Manually configure the SSH mutual trust and sudo without password

This section describes how to manually configure the SSH mutual trust and sudo without password. It is recommended to use TiUP for deployment, which automatically configure SSH mutual trust and login without password. If you deploy TiDB clusters using TiUP, ignore this section.

  1. Log in to the target machine respectively using the root user account, create the tidb user and set the login password.

    useradd tidb && \ passwd tidb
  2. To configure sudo without password, run the following command, and add tidb ALL=(ALL) NOPASSWD: ALL to the end of the file:

    visudo
    tidb ALL=(ALL) NOPASSWD: ALL
  3. Use the tidb user to log in to the control machine, and run the following command. Replace 10.0.1.1 with the IP of your target machine, and enter the tidb user password of the target machine as prompted. After the command is executed, SSH mutual trust is already created. This applies to other machines as well. Newly created tidb users do not have the .ssh directory. To create such a directory, execute the command that generates the RSA key. To deploy TiDB components on the control machine, configure mutual trust for the control machine and the control machine itself.

    ssh-keygen -t rsa ssh-copy-id -i ~/.ssh/id_rsa.pub 10.0.1.1
  4. Log in to the control machine using the tidb user account, and log in to the IP of the target machine using ssh. If you do not need to enter the password and can successfully log in, then the SSH mutual trust is successfully configured.

    ssh 10.0.1.1
    [tidb@10.0.1.1 ~]$
  5. After you log in to the target machine using the tidb user, run the following command. If you do not need to enter the password and can switch to the root user, then sudo without password of the tidb user is successfully configured.

    sudo -su root
    [root@10.0.1.1 tidb]#

Install the numactl tool

This section describes how to install the NUMA tool.
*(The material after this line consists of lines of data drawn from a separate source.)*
Lemma canonical_bytes_determine c c' :
  terrain_fields_ok c -> terrain_fields_ok c' ->
  terrain_validate c = Ok tt -> terrain_validate c' = Ok tt ->
  encode_canonical_contract c = encode_canonical_contract c' -> forget_biome c = forget_biome c'.
Proof.
  intros Hf Hf' V V' E.
  destruct (counts_fit c V) as [Hn Hm], (counts_fit c' V') as [Hn' Hm'].
  destruct Hf as (Hv & [Hx Hy] & Hs & Hg & Hr & Hc & _ & He & _),
    Hf' as (Hv' & [Hx' Hy'] & Hs' & Hg' & Hr' & Hc' & _ & He' & _).
  unfold encode_canonical_contract in E. apply app_inv_head in E.
  do 8 peel_field E. unfold len in *. change count with len in *.
  assert (forall x, in_u 16 x -> wrap_u 32 x = x) as W by
    (intros x Hu; apply wrap_u_small; unfold in_u in *; lia).
  change (@count Z) with len in *. unfold len in *.
  rewrite !W in F6 by done. apply to_le_inj_u in F6; [|unfold in_u in *; lia..].
  apply app_inj_1 in E as [Ee E].
  2: { rewrite !(length_encode_entries 4) by (intros; apply length_to_le). lia. }
  peel_field E. apply encode_entries_inj in Ee; [|lia|done|done].
  apply to_le_inj_u in F, F3, F4, F5; [|done..]. apply to_le_inj_i in F0, F1, F2; [|done || lia..].
  destruct c as [? [] ? ? ? ? ? ? ?], c' as [? [] ? ? ? ? ? ? ?]; cbn in *. unfold forget_biome; cbn. congruence.
Qed.

(** The biome is not part of the canonical bytes. *)
Lemma canonical_bytes_forget_biome c :
  encode_canonical_contract (forget_biome c) = encode_canonical_contract c.
Proof. reflexivity. Qed.

(** The canonical bytes behind an artifact's fingerprint determine every
    field of a valid contract except the biome, on which they do not depend:
    two valid contracts have the same canonical bytes exactly when they differ
    at most in the biome. *)
Theorem canonical_bytes_exact (c c' : TerrainAuthorityContractV1) :
  terrain_fields_ok c -> terrain_fields_ok c' ->
  terrain_validate c = Ok tt -> terrain_validate c' = Ok tt ->
  encode_canonical_contract c = encode_canonical_contract c' <-> forget_biome c = forget_biome c'.
Proof.
  intros Hf Hf' V V'. split; [by apply canonical_bytes_determine|].
  intros E. by rewrite <- (canonical_bytes_forget_biome c), <- (canonical_bytes_forget_biome c'), E.
Qed.

Definition example_settings : TerrainRecipeV1Settings :=
  {| recipe_quadrant_size_mm := 64000; recipe_generator_version := 1; recipe_world_seed := 7 |}.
In online environments, because the hardware configuration is usually higher than required, to better plan the hardware resources, multiple instances of TiDB or TiKV can be deployed on a single machine. In such scenarios, you can use NUMA tools to prevent the competition for CPU resources which might cause reduced performance.

  1. Log in to the target node to install. Take CentOS Linux release 7.7.1908 (Core) as an example.

    sudo yum -y install numactl
  2. Run the exec command using tiup cluster to install in batches.

    tiup cluster exec --help
    Run shell command on host in the tidb cluster Usage: cluster exec <cluster-name> [flags] Flags: --command string the command run on cluster host (default "ls") -h, --help help for exec --sudo use root permissions (default false)

    To use the sudo privilege to execute the installation command for all the target machines in the tidb-test cluster, run the following command:

    tiup cluster exec tidb-test --sudo --command "yum -y install numactl"